• PROBLEM STATEMENT
Look through the material below and give the number of lines where the string "match" appears, without any other words.

• DATASET

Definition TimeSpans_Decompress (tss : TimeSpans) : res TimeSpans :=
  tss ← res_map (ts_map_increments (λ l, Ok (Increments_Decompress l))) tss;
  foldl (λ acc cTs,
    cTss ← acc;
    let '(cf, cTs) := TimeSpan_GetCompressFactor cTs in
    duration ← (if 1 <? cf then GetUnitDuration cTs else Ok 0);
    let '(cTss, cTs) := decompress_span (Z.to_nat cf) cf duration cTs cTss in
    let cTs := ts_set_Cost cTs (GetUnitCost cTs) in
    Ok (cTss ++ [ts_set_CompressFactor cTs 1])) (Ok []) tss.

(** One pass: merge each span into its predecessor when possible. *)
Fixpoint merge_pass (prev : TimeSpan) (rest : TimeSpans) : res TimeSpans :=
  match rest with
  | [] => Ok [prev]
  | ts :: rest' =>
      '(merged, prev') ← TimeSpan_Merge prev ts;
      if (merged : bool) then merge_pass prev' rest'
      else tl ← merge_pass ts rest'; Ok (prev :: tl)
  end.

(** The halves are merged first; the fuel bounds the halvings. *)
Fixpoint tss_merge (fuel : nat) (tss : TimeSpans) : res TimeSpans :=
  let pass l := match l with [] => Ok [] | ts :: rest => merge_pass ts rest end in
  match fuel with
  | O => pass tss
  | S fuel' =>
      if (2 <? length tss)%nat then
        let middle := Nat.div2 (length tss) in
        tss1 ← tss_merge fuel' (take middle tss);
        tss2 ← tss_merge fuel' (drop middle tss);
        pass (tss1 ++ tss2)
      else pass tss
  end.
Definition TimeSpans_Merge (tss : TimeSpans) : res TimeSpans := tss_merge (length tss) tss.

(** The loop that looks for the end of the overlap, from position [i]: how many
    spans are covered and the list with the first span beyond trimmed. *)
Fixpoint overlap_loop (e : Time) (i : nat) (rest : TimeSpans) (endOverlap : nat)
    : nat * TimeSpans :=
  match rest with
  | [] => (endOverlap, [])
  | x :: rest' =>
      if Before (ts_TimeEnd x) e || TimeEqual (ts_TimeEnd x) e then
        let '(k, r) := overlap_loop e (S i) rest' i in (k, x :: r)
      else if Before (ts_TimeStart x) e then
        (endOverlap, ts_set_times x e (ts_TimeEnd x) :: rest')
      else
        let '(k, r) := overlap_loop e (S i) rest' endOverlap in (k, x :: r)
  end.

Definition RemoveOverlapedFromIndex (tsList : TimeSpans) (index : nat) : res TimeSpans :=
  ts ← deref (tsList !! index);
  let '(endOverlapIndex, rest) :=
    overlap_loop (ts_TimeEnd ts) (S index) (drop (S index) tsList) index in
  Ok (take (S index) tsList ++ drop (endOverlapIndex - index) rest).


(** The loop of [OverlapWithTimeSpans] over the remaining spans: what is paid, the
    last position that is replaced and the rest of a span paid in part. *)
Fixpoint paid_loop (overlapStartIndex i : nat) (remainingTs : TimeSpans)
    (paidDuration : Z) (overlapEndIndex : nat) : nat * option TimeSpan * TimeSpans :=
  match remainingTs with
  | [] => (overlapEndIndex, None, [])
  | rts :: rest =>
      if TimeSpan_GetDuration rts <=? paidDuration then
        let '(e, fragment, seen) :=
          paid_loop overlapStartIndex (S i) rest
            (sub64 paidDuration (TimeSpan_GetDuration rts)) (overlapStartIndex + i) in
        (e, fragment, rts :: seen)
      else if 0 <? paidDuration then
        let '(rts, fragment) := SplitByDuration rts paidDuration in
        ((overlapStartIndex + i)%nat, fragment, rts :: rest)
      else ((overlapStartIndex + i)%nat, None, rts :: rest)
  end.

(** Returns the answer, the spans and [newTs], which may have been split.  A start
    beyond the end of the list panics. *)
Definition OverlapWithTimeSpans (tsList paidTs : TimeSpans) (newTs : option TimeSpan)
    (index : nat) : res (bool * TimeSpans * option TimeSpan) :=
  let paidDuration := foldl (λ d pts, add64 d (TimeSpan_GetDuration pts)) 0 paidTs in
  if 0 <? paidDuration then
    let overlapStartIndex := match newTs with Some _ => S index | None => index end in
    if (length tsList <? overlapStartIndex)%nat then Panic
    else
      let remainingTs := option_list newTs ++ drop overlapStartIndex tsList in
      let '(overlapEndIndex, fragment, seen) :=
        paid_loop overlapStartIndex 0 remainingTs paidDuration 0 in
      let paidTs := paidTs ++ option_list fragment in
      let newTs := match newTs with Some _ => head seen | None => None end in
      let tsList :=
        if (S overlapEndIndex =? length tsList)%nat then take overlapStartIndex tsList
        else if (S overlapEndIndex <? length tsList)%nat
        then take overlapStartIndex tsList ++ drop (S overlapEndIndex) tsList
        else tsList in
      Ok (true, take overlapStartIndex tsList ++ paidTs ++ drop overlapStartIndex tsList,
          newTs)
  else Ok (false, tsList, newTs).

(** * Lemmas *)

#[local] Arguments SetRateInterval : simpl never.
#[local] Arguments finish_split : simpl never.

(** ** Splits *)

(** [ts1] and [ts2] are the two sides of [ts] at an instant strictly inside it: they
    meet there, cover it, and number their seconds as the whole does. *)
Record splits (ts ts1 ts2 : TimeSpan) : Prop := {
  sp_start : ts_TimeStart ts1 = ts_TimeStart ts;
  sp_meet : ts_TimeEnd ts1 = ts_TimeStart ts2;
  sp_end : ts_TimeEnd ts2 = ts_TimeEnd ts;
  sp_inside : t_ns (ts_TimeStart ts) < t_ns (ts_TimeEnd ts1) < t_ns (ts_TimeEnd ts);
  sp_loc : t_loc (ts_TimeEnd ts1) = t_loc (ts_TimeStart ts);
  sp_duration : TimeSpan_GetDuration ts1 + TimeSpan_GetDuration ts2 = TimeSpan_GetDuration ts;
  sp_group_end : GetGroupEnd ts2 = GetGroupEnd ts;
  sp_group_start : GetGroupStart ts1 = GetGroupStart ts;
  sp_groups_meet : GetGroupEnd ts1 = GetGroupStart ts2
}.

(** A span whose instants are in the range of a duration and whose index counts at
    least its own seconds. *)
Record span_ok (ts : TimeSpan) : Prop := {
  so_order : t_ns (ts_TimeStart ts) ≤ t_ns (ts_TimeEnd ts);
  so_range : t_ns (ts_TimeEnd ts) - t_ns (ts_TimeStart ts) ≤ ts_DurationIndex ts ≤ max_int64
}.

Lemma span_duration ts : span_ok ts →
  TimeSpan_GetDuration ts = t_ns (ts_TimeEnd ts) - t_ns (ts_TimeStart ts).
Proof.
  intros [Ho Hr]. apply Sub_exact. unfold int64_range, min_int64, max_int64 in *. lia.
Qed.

• SOLUTION TO THE EXERCISE
7